→ **Work item**:
The lines to reproduce from the material below are those from the one containing "(** [allow_request] of" through the one containing "(** [get_throttles()]: every", both included; write them out exactly and add nothing.

[[ Records supplied open ]]

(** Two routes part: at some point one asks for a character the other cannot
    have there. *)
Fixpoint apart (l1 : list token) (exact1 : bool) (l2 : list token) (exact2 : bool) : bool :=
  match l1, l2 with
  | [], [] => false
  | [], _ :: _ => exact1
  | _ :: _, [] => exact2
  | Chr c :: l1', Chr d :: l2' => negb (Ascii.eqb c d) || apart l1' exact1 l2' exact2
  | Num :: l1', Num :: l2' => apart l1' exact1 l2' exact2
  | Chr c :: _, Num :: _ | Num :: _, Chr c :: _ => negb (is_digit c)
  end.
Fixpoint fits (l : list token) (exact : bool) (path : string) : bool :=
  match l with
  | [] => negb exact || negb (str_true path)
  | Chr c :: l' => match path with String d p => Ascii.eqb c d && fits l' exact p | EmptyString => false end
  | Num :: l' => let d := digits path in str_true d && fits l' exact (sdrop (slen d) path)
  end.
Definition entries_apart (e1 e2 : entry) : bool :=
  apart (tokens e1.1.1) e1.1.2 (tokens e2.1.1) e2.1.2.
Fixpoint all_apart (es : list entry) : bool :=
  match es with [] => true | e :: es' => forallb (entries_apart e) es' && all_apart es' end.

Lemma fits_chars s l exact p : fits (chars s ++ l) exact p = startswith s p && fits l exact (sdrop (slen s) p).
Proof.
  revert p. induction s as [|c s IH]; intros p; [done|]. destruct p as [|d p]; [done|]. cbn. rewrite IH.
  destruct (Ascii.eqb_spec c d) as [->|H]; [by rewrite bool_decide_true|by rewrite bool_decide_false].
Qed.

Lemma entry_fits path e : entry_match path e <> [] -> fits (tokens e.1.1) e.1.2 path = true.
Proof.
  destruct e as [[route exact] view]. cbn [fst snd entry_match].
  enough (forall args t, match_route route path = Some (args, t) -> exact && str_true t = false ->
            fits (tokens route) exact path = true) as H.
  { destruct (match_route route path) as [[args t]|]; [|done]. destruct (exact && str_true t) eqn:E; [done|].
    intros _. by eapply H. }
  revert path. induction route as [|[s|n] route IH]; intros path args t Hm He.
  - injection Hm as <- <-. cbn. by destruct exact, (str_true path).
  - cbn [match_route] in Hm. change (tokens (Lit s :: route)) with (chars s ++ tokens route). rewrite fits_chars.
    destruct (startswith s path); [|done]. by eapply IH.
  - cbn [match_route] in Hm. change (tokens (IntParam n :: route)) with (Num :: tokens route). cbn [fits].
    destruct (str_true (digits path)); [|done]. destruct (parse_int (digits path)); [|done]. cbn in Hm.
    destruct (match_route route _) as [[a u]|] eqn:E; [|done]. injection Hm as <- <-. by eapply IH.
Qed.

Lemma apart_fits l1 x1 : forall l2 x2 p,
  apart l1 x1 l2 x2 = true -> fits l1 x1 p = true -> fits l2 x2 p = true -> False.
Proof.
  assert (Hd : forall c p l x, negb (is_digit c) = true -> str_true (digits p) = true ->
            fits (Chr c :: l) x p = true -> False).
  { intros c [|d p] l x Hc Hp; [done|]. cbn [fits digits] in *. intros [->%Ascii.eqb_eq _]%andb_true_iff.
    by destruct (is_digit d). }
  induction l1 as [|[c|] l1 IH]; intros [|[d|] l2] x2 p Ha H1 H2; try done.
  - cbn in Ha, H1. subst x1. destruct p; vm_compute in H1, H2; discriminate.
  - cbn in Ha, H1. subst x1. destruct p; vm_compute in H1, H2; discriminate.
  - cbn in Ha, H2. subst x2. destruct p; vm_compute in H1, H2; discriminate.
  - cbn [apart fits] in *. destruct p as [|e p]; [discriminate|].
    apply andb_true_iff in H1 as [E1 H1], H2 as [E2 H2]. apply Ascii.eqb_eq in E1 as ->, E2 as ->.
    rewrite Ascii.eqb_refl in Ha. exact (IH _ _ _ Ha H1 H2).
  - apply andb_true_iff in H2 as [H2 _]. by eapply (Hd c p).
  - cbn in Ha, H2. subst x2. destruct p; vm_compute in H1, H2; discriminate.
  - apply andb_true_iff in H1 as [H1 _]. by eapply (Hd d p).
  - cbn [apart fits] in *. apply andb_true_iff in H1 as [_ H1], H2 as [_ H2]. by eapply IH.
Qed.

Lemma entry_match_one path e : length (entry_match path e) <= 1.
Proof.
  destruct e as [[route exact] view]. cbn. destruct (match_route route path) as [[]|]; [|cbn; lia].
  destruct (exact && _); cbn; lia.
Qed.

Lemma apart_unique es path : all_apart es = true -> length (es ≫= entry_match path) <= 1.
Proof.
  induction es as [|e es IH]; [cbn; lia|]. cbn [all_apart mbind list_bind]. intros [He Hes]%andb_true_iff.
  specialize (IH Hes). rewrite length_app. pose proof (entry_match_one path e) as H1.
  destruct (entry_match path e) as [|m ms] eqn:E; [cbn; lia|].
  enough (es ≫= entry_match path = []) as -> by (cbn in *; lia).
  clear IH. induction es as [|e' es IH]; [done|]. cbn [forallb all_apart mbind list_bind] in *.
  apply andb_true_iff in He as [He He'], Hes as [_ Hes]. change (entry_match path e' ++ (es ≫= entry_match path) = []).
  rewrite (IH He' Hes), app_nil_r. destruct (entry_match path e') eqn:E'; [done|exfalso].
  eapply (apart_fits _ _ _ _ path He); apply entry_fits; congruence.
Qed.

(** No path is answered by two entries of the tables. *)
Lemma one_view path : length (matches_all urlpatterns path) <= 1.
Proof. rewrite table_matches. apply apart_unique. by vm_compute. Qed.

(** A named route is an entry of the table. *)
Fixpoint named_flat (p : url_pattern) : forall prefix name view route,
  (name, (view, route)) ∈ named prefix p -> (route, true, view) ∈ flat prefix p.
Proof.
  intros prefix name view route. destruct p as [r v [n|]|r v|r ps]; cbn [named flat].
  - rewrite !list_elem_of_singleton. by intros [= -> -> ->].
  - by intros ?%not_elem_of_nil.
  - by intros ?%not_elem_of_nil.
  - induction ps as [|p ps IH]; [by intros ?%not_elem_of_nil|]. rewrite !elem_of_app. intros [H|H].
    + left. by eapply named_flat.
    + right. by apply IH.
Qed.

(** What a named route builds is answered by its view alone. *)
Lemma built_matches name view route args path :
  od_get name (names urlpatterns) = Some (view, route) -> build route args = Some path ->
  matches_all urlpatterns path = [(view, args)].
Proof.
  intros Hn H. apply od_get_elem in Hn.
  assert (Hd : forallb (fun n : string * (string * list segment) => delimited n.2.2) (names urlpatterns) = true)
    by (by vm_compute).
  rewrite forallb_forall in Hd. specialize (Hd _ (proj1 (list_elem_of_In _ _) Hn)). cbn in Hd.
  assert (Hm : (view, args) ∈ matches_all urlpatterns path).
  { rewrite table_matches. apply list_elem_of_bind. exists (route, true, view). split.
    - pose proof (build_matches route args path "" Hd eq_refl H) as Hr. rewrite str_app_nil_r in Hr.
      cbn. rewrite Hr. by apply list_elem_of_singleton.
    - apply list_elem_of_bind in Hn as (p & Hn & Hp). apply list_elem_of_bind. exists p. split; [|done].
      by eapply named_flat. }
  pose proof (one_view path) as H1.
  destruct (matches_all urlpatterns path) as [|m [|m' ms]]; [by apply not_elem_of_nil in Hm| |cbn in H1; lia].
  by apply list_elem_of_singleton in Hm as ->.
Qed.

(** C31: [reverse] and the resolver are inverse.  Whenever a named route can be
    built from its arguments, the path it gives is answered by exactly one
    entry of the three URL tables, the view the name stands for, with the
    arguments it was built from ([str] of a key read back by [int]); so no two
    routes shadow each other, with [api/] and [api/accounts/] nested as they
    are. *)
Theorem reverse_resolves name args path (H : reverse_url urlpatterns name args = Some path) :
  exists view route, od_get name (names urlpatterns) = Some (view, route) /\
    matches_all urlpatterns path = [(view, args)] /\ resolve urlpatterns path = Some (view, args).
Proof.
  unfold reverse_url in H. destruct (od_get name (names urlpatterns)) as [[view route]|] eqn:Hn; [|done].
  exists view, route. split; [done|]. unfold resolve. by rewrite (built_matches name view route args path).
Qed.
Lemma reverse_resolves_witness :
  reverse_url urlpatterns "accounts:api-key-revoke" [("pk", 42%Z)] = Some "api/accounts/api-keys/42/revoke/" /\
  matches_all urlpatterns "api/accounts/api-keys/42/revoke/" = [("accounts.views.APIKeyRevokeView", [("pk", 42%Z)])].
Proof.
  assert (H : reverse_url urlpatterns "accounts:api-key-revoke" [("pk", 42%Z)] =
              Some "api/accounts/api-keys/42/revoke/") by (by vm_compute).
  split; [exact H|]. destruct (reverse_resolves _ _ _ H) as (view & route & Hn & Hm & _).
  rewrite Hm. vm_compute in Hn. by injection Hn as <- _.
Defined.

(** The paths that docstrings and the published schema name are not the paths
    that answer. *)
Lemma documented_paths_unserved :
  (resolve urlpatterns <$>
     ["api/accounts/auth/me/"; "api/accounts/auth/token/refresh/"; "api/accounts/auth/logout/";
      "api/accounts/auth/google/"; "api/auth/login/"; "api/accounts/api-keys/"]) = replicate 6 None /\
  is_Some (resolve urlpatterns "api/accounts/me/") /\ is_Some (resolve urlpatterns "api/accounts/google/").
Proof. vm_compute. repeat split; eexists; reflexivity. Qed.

[[ Records supplied closed ]]
[[ Records supplied open ]]

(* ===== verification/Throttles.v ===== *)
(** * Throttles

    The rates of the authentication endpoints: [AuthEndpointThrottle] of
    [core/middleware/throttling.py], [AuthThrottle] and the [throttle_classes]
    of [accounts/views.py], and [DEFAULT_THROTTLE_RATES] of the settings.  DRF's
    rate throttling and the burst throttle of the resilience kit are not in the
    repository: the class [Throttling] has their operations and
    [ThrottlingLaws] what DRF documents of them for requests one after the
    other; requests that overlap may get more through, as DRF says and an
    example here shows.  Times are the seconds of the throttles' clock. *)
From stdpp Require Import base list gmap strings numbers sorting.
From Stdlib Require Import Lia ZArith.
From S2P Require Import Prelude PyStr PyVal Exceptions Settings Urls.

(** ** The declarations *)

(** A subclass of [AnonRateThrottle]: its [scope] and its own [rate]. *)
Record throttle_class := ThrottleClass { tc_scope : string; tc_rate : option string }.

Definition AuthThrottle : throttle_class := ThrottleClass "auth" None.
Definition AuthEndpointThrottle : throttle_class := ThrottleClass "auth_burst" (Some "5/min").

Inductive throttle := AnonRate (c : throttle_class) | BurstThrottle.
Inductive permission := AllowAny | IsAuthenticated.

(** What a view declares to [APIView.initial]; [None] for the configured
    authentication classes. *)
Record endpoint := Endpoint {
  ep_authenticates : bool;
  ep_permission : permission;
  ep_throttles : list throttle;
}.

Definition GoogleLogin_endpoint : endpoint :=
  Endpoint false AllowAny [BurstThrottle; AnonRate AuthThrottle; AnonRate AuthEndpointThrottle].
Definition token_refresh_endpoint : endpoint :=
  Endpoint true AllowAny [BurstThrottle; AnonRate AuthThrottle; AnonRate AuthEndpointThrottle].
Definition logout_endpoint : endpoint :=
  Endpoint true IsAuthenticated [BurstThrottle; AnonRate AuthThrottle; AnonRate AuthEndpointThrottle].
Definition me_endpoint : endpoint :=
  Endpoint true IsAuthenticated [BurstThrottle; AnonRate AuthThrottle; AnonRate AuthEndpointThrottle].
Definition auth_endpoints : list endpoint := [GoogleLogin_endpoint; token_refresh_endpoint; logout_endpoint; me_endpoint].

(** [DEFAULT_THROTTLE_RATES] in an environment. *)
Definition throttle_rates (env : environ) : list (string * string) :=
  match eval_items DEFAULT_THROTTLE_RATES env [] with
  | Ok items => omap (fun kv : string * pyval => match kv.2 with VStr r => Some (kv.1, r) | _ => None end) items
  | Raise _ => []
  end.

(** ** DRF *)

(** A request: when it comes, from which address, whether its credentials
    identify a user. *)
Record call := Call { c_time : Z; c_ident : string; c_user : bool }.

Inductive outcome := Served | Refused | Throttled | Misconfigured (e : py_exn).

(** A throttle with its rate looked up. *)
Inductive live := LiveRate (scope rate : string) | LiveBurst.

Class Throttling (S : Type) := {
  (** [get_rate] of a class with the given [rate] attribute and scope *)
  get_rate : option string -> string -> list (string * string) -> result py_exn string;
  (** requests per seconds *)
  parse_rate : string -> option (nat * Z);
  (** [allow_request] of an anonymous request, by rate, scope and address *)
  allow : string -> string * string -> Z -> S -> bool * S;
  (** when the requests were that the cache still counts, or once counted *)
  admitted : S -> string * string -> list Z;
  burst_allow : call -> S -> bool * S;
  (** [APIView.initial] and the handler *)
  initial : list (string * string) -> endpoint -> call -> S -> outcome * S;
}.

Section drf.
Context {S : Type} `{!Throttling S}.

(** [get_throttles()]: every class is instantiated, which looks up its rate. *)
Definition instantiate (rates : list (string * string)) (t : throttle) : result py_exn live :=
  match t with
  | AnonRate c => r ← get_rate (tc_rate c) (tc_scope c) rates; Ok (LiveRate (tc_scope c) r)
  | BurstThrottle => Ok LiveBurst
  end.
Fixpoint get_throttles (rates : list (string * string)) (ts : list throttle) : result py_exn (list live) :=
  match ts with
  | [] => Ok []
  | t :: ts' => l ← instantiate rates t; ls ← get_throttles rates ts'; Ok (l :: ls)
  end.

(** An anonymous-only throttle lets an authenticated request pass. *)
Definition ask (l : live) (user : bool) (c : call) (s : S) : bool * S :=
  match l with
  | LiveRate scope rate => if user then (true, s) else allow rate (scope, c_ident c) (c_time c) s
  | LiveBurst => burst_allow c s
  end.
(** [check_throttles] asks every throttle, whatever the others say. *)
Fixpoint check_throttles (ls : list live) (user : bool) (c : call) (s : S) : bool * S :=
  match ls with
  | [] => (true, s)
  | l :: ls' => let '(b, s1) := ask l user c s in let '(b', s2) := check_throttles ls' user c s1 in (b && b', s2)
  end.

[[ Records supplied closed ]]
[[ Records supplied open ]]

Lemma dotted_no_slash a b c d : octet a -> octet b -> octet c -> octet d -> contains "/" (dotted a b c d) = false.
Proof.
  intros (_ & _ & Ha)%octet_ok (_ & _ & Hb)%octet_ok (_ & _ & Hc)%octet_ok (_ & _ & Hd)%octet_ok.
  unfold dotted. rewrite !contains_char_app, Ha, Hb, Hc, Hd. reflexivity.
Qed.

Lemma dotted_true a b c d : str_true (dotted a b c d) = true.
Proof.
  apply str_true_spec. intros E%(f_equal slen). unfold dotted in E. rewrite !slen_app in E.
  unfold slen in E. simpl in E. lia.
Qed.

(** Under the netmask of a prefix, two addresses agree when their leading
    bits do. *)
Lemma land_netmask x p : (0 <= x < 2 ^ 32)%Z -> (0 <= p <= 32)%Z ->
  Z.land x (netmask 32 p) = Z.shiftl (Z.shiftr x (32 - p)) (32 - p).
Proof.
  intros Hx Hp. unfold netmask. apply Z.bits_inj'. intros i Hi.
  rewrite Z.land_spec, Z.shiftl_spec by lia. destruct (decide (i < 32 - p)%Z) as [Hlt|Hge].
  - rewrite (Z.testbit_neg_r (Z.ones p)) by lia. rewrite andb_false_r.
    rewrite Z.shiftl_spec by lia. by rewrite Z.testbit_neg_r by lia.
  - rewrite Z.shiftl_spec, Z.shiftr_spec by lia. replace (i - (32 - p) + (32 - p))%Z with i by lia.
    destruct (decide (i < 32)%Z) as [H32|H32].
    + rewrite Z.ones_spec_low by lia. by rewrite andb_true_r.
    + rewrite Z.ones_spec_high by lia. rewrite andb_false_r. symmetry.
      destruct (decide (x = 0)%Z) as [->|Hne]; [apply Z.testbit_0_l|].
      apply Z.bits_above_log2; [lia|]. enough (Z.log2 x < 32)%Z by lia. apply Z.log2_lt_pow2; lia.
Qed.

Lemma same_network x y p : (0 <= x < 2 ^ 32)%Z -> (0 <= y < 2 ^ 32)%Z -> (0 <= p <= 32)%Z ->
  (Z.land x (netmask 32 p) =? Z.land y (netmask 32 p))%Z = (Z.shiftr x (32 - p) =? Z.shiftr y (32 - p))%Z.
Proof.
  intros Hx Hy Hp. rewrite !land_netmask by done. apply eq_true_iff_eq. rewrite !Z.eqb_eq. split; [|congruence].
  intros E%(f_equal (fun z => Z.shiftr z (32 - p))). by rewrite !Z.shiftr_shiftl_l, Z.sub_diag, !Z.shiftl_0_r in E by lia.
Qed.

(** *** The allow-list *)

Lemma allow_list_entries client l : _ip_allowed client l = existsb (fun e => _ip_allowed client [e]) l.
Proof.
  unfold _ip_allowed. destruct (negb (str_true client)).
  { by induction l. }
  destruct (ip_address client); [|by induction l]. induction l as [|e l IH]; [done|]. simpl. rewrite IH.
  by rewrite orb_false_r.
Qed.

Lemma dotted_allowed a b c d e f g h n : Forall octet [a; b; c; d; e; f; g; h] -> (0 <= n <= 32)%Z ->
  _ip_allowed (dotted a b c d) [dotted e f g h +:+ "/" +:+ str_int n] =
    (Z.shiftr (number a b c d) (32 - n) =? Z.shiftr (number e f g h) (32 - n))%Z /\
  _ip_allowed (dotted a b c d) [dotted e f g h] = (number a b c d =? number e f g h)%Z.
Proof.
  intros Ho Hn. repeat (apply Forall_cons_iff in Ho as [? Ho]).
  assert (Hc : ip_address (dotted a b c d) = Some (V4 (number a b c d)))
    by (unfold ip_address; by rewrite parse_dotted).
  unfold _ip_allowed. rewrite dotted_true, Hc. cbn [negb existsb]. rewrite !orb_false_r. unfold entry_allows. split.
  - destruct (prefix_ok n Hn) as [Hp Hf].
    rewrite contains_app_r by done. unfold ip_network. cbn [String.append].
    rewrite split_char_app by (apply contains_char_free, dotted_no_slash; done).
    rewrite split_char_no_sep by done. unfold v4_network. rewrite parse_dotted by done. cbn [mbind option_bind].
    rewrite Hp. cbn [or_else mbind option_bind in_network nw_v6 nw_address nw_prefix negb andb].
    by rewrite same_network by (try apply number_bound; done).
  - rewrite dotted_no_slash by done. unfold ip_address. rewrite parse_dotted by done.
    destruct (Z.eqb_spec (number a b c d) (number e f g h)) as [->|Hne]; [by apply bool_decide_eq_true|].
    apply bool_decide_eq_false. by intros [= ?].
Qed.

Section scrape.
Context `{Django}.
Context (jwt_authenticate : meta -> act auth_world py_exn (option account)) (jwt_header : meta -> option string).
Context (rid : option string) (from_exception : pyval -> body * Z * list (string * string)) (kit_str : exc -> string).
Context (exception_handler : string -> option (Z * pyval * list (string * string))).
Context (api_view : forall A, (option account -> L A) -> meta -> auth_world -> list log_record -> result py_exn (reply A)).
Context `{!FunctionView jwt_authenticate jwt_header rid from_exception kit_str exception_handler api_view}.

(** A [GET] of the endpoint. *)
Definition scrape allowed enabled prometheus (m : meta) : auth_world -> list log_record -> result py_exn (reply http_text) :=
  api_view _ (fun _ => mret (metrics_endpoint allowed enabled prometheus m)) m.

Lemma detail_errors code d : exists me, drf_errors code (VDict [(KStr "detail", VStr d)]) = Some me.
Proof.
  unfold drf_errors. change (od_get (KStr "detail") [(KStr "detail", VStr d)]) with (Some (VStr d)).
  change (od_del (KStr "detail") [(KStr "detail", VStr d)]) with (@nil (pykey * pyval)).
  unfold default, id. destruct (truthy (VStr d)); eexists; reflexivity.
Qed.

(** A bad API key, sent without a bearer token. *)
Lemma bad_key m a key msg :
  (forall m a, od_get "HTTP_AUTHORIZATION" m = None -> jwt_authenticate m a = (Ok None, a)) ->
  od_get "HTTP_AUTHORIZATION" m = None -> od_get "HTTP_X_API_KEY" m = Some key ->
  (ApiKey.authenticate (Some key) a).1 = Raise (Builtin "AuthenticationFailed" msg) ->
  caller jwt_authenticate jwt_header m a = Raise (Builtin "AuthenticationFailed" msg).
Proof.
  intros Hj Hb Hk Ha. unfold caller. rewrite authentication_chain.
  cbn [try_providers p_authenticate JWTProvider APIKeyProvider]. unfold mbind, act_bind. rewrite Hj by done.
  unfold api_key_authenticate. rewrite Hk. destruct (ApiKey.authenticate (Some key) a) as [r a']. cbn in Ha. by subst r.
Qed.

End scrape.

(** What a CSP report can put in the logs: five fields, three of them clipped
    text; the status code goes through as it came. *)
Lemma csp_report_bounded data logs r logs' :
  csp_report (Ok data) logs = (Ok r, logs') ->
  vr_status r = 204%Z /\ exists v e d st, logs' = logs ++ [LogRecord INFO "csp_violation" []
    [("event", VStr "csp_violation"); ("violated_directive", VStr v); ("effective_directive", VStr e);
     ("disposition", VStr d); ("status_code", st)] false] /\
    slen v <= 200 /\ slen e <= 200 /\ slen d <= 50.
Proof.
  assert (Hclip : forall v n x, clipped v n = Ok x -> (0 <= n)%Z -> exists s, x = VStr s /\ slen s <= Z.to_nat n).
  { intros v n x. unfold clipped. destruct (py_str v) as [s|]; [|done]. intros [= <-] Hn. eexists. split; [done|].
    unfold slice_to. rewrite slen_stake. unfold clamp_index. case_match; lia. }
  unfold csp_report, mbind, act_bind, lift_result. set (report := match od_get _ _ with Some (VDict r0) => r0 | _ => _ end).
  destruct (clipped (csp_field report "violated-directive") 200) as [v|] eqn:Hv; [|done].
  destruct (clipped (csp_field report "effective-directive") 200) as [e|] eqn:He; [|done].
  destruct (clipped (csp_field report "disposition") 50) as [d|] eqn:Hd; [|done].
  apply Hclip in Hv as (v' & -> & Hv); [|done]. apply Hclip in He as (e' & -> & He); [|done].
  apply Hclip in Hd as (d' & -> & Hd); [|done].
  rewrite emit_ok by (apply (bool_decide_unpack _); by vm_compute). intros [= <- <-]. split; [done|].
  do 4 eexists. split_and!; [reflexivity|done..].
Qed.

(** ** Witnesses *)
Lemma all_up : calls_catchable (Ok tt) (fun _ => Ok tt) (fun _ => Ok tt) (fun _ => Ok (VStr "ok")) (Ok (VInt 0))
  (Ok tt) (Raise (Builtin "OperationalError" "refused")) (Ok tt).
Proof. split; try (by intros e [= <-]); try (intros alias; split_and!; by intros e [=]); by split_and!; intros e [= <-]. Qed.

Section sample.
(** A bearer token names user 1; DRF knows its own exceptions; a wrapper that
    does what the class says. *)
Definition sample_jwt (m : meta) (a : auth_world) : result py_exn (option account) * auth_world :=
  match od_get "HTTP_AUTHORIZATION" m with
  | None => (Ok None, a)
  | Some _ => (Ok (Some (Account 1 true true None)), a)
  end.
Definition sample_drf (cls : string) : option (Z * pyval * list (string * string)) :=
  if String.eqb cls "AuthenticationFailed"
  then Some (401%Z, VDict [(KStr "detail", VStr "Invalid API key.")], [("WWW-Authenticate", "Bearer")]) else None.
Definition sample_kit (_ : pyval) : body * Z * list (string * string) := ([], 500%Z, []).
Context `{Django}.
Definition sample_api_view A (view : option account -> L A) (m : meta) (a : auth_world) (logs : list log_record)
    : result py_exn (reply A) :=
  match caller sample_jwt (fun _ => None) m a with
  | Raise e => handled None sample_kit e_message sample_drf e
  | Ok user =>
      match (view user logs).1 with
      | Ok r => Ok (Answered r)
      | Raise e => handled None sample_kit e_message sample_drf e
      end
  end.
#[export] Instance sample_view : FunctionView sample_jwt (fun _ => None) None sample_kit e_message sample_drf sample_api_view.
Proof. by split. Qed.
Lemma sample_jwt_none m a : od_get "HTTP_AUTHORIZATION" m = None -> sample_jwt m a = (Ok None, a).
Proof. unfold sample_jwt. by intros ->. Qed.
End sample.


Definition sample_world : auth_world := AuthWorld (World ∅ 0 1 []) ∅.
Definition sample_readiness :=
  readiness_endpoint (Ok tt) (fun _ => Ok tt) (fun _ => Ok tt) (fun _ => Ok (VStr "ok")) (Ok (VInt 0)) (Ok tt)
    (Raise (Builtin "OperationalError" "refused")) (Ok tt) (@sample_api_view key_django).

[[ Records supplied closed ]]

→ **Response below**:
  (** [allow_request] of an anonymous request, by rate, scope and address *)
  allow : string -> string * string -> Z -> S -> bool * S;
  (** when the requests were that the cache still counts, or once counted *)
  admitted : S -> string * string -> list Z;
  burst_allow : call -> S -> bool * S;
  (** [APIView.initial] and the handler *)
  initial : list (string * string) -> endpoint -> call -> S -> outcome * S;
}.

Section drf.
Context {S : Type} `{!Throttling S}.

(** [get_throttles()]: every class is instantiated, which looks up its rate. *)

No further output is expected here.